Fepesp - Federação dos Professores do Estado de São Paulo

Por agencia sindical em 4 de setembro de 2024

O perigo da fragmentação da atenção

Comum em tempos de smartphones e acesso instantâneo a informações, o comportamento multitarefa, por vezes enaltecido entre adultos, é uma prática que pode estar facilmente atrelada à dispersão da atenção reforçada por esses mesmos dispositivos. Comprometendo a capacidade de concentração dos alunos, o uso indiscriminado do celular na escola, principalmente na sala de aula, representa um dos maiores desafios enfrentados pelos professores.

Segundo dados do Programa Internacional de Avaliação de Alunos (Pisa) — exame aplicado pela Organização para a Cooperação e Desenvolvimento Econômico (OCDE) —, mais de 45% dos estudantes brasileiros afirmam que o uso de dispositivos móveis interfere na concentração, especialmente em disciplinas como matemática. O índice aponta, também, o Brasil como o sexto país com a maior taxa — 40,3% — de alunos que afirmam se dispersar quando observam o uso do equipamento por um outro colega. No auge da conectividade, é possível ter algum controle sobre o uso de celulares em sala de aula?

“Concentração dispersa”

A presença física nunca foi a garantia de que os alunos iriam focar a atenção nos objetos estudados. (…) Se professores e os alunos estão com os focos de atenção para o mesmo objeto, a chance de as informações serem obtidas, inclusive por meio dos aparelhos digitais, e serem articuladas e relacionadas entre si, com seus contextos históricos, possibilita suas transformações em conceitos, gerando produção de conhecimento. Mas se a atenção for fragmentada em vários objetos, aí não existe mais aula”, avalia Antônio Álvaro Soares Zuin, psicólogo pela Faculdade de Filosofia, Ciências e Letras de Ribeirão Preto (FFCLRP) da USP e professor do Departamento de Educação da Universidade Federal de São Carlos (UFSCar).

Em entrevista ao SinproSP No Ar, podcast quinzenal produzido pelo Sindicato dos Professores de São Paulo, o especialista destaca o que ele chama de “concentração dispersa” como um dos maiores problemas associados ao comportamento vicioso — e tão corriqueiro — da checagem constante ao celular. Quando permitido durante o período de aulas, o comprometimento do processo de aprendizagem é certeiro.

Não basta restringir o uso de celular na escola

Na avaliação de Zuin, autor de Fúria narcísica entre alunos e professores: as práticas de cyberbullying e os tabus presentes na profissão de ensinar (ed. Universitária da UFSCar), ainda que não se vislumbre uma possibilidade efetiva de controle, acordos podem ser estabelecidos entre professores e alunos — o pesquisador é adepto da prática quando está em sala de aula — e as escolas devem se envolver, limitando o acesso a aplicações e sites pela rede wi-fi das instituições. A simples restrição a dispositivos, portanto, não resolve a questão.

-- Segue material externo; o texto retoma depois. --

(** X1. With records to export and a writable output path, export returns
    success, writes the rendered records to the output path, leaves every
    other file and the record list as they were, and prints one notice. *)
Theorem export_writes_one_file
        (frame_to_csv : list dict -> str) (base : str) (now : Os.datetime)
        (w : world) :
  data w <> [] -> writable (output_path base now) w = true ->
  exists w',
    export_to_csv frame_to_csv base now w = (Ret true, w') /\
    data w' = data w /\
    read_file (output_path base now) w' = Some (frame_to_csv (data w)) /\
    (forall q, q <> output_path base now -> read_file q w' = read_file q w) /\
    stdout w' = stdout w ++ [lit "Data exported to: " ++ output_path base now].
Proof.
  intros Hd Hw. rewrite (ExportFacts.export_run _ _ _ _ Hd), Hw.
  eexists. split; [reflexivity|]. cbn [data stdout]. repeat split.
  - unfold read_file. cbn [files]. now rewrite ExportFacts.find_written_same.
  - intros q Hq. unfold read_file. cbn [files].
    now rewrite ExportFacts.find_written_other.
Qed.

Lemma export_writes_one_file_witness :
  fst (export_to_csv (fun _ => lit "csv") (lit "out/bills.csv") Samples.noon
         (add_record [] empty_world))
  = Ret true.
Proof.
  destruct (export_writes_one_file (fun _ => lit "csv") (lit "out/bills.csv")
              Samples.noon (add_record [] empty_world))
    as (w' & E & _).
  - discriminate.
  - reflexivity.
  - rewrite E. reflexivity.
Defined.

(** X2. When the output path cannot be written, export does not raise: it
    returns failure, prints one error line and leaves files and records
    untouched. *)
Theorem export_reports_unwritable_path
        (frame_to_csv : list dict -> str) (base : str) (now : Os.datetime)
        (w : world) :
  data w <> [] -> writable (output_path base now) w = false ->
  exists line,
    export_to_csv frame_to_csv base now w = (Ret false, add_lines [line] w).
Proof.
  intros Hd Hw. rewrite (ExportFacts.export_run _ _ _ _ Hd), Hw. eauto.
Qed.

“Na sociedade atual, em que temos acesso à informação em qualquer lugar e qualquer tempo, não há mais uma possibilidade de controle em relação a isso, que ocorria antes da chamada Revolução Microeletrônica. Na medida em que os professores e os alunos estão juntos, na análise de um determinado objeto, o professor ou a professora se sente também estimulado a rever seu ponto de vista sobre determinado assunto”, afirma Zuin.

Apesar dos desafios - que compreendem, ainda, a perseguição a professores por meio de práticas de cyberbullying, em que docentes têm suas imagens gravadas, manipuladas e postadas nas redes sociais -, o pesquisador destaca alguns aspectos positivos do uso dos celulares em classe, quando orientado de forma pedagógica.

O acesso imediato à informação pode gerar reflexões valiosas e aumentar o engajamento dos estudantes, promovendo um aprendizado mais colaborativo. “Permanecer desconectado não é uma atitude fácil. Com o acesso a esses dispositivos, há uma possibilidade incrível de desenvolver uma série de insights em conjunto que provavelmente iriam se perder.”

Em um cenário cuja conectividade é inevitável, a chave está em transformar a tecnologia em uma aliada na construção do conhecimento.

Por Milena Buarque, jornalista e apresentadora do podcast SinproSP no Ar

Artigo publicado na revista Educação.